January 17, 2013

When EDC’s Barbara Berns says she is worried about the future of science, technology, engineering, and mathematics—also known as the “STEM” fields—in the United States, she isn’t talking about what is happening in classrooms. She is concerned about what is happening at research and development institutions across the country.
“All the talk about STEM is ‘we need more biologists, more chemists,’” she says. “But we also need more curriculum developers and researchers. Few people even know that these career paths are available and important.”
The National Science Foundation (NSF) agrees, and has teamed up with EDC to create the Community for Advancing Discovery Research in Education (CADRE) Fellows program. The nine-month fellowship is an innovative attempt to prepare the next generation of leaders, thinkers, and researchers in STEM education, and provides an in-depth look at what it means to pursue an academic career in the field. It helps up-and-coming STEM educators learn functional skills, such as how to publish research. Fellows also meet researchers who have successfully sustained their careers by finding pockets of money to fund their research.
Berns indicates that fellows are attracted to the program both by the material they will learn and the peers they will meet.

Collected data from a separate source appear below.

Lemma unmeasured_call (c : IQFT.call) (self : IQFT.t) :
  unmeasured self -> unmeasured (IQFT.run_call c self).
Proof.
  intros (Hm & Hc). destruct c; simpl.
  - destruct (build_iqft_frame self) as [-> | [c ->]]; split; assumption.
  - rewrite simulate_unfold.
    destruct (IQFT.build_noise_model self) as [nm|e]; [|split; assumption].
    destruct (IQFT.comparison self).
    + destruct (simulate_comparison_keeps nm self)
        as ((_ & _ & _ & _ & _ & _ & Hm' & _) & Hc').
      unfold unmeasured. rewrite Hm', Hc'. now split.
    + destruct (IQFT.noise self); cbn [negb].
      * destruct (simulate_noisy_keeps nm self)
          as ((_ & _ & _ & _ & _ & _ & Hm' & _) & _ & _ & Hc').
        unfold unmeasured. rewrite Hm', (Hc' Hm). now split.
      * destruct (simulate_ideal_keeps self)
          as ((_ & _ & _ & _ & _ & _ & Hm' & _) & _ & _ & Hc').
        unfold unmeasured. rewrite Hm', (Hc' Hm). now split.
Qed.

(** X11. On an instance made with [measure=False], after any calls of
    [build_iqft] and [simulate], in every mode, [get_resulting_counts]
    returns [None]. *)
Theorem unmeasured_instance_has_no_counts
    (n : nat) (state : option string) (noise : bool)
    (noise_type : option string) (noise_options : option (gmap string R))
    (comparison : bool) (calls : list IQFT.call) :
  IQFT.get_resulting_counts
    (IQFT.run_calls calls
       (IQFT.init n state noise noise_type noise_options false comparison))
  = None.
Proof.
  assert (Hinv : forall s : IQFT.t,
            unmeasured s -> unmeasured (IQFT.run_calls calls s)).
  { induction calls as [|c calls IH]; intros s Hs; simpl; [assumption|].
    apply IH. now apply unmeasured_call. }
  apply Hinv. split; reflexivity.
Qed.

End SimulateExtras.
(** ** Single runs and the flip channels *)

Section RunExtras.
Context `{E : Environment}.

(** X12. With noise and comparison off, [simulate] runs the circuit on
    the statevector simulator with 1024 shots and stores the simulator's
    target, the statevector and its probabilities, whatever the noise type
    and options hold; it reads the counts only when measurement was
    requested, and if reading them raises, the state and probabilities of
    this run are already stored. *)
Theorem ideal_run_stores (self : IQFT.t) (circ : QuantumCircuit)
    (job : JobT) (result : ResultT) (sv : StatevectorT) :
  let sim := StatevectorSimulator "single" in
  IQFT.noise self = false ->
  IQFT.comparison self = false ->
  transpile (IQFT.qc self) sim = Ok circ ->
  simulator_run sim circ 1024 = Ok job ->
  job_result job = Ok result ->
  get_statevector result circ = Ok sv ->
  let stored :=
    IQFT.set_resulting_probabilities (Some (probabilities (Statevector sv)))
      (IQFT.set_resulting_state (Some (Statevector sv))
         (IQFT.set_target (Some (simulator_target sim)) self)) in
  (IQFT.measure self = false -> IQFT.simulate self = (Ok tt, stored))
  /\ (forall counts,
        IQFT.measure self = true -> get_counts result = Ok counts ->
        IQFT.simulate self
        = (Ok tt, IQFT.set_resulting_counts (Some counts) stored))
  /\ (forall e,
        IQFT.measure self = true -> get_counts result = Raise e ->
        IQFT.simulate self = (Raise e, stored)).
Proof.
  intros sim Hnoise Hcmp Htr Hrun Hres Hsv stored.
  rewrite simulate_unfold, (build_noise_model_off self Hnoise), Hcmp, Hnoise.
  cbn [negb]. unfold IQFT.simulate_ideal. run_method.
  fold sim. rewrite Htr. cbn. rewrite Hrun. cbn. rewrite Hres. cbn.
  rewrite Hsv. cbn. repeat split.
  - intros ->. reflexivity.
  - intros counts -> Hc. cbn. rewrite Hc. reflexivity.
  - intros e -> Hc. cbn. rewrite Hc. reflexivity.
Qed.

“We know that PhD candidates can feel isolated in their particular fields,” she says. “This is an opportunity for them to come together with others who have similar long-term goals.” Most of the 10 CADRE fellows this year are enrolled in a doctoral program.
Being part of a larger community of STEM researchers attracted Arnon Avitzur, a doctoral student from New York University, to the program.
“There are very few opportunities for doctoral students to actually connect with people outside their own institution,” he says. “It’s like teaching—it gets to be a lonely profession.”
The program acts as part support group and part incubator for new research ideas. At a recent meeting in Boston, fellows took turns exchanging information about their interests. Avitzur, for example, is drawn to the idea of transfer—how a single mathematical idea is used in different contexts.
“What I’m trying to answer,” he says, “is how come some students call on particular theorems to solve a geometry problem, and some don’t—even though they seem to have the same knowledge?”
Among the CADRE fellows, epistemological questions lay side by side with curricular ones. Angi Shelton, a fellow from North Carolina State University, is interested in making science instruction more engaging through the use of technology tools.
“I want to make science education more accessible for all students,” she says. “So that in middle school, we don’t have this drop-off where students all of a sudden do not like science anymore.” She believes that technology tools may help students think about difficult concepts in new ways, keeping them interested in science.
Answering these questions is not easy, and it cannot be done for free. One of the central missions of the CADRE Fellowship is to help early career researchers, like Avitzur and Shelton, learn how to apply for grants from the National Science Foundation, whose Discovery Research K–12 (DRK–12) program funds innovation and research projects in STEM fields.
According to Berns, this focus on grant writing fills an essential need. She says that while many CADRE fellows are currently assisting on NSF-funded grants, there are few formal mentoring programs within their individual programs—meaning that many of the fellows remain in the dark about how to write a winning grant.
“There’s a difference between being supervised and being mentored,” she says.
In helping new researchers learn how to apply for funding, the fellowship also stands to benefit the NSF by bringing new talent forward. Between 60 and 90 DRK–12 research grants are awarded each year, with many going to a small pool of applicants who have previously landed these prestigious awards. Berns says that the NSF is supportive of the CADRE program because it wants to broaden the field of potential grantees in order that the best, most innovative ideas get funded.
For Shelton, the emphasis on proposal writing is one of the elements that drew her to the CADRE Fellowship.
“That’s part of what being a CADRE Fellow is all about,” she says. “It’s almost a gateway into learning how to write a grant, how to network, how to fund the research that can lead to a tenure-track job.”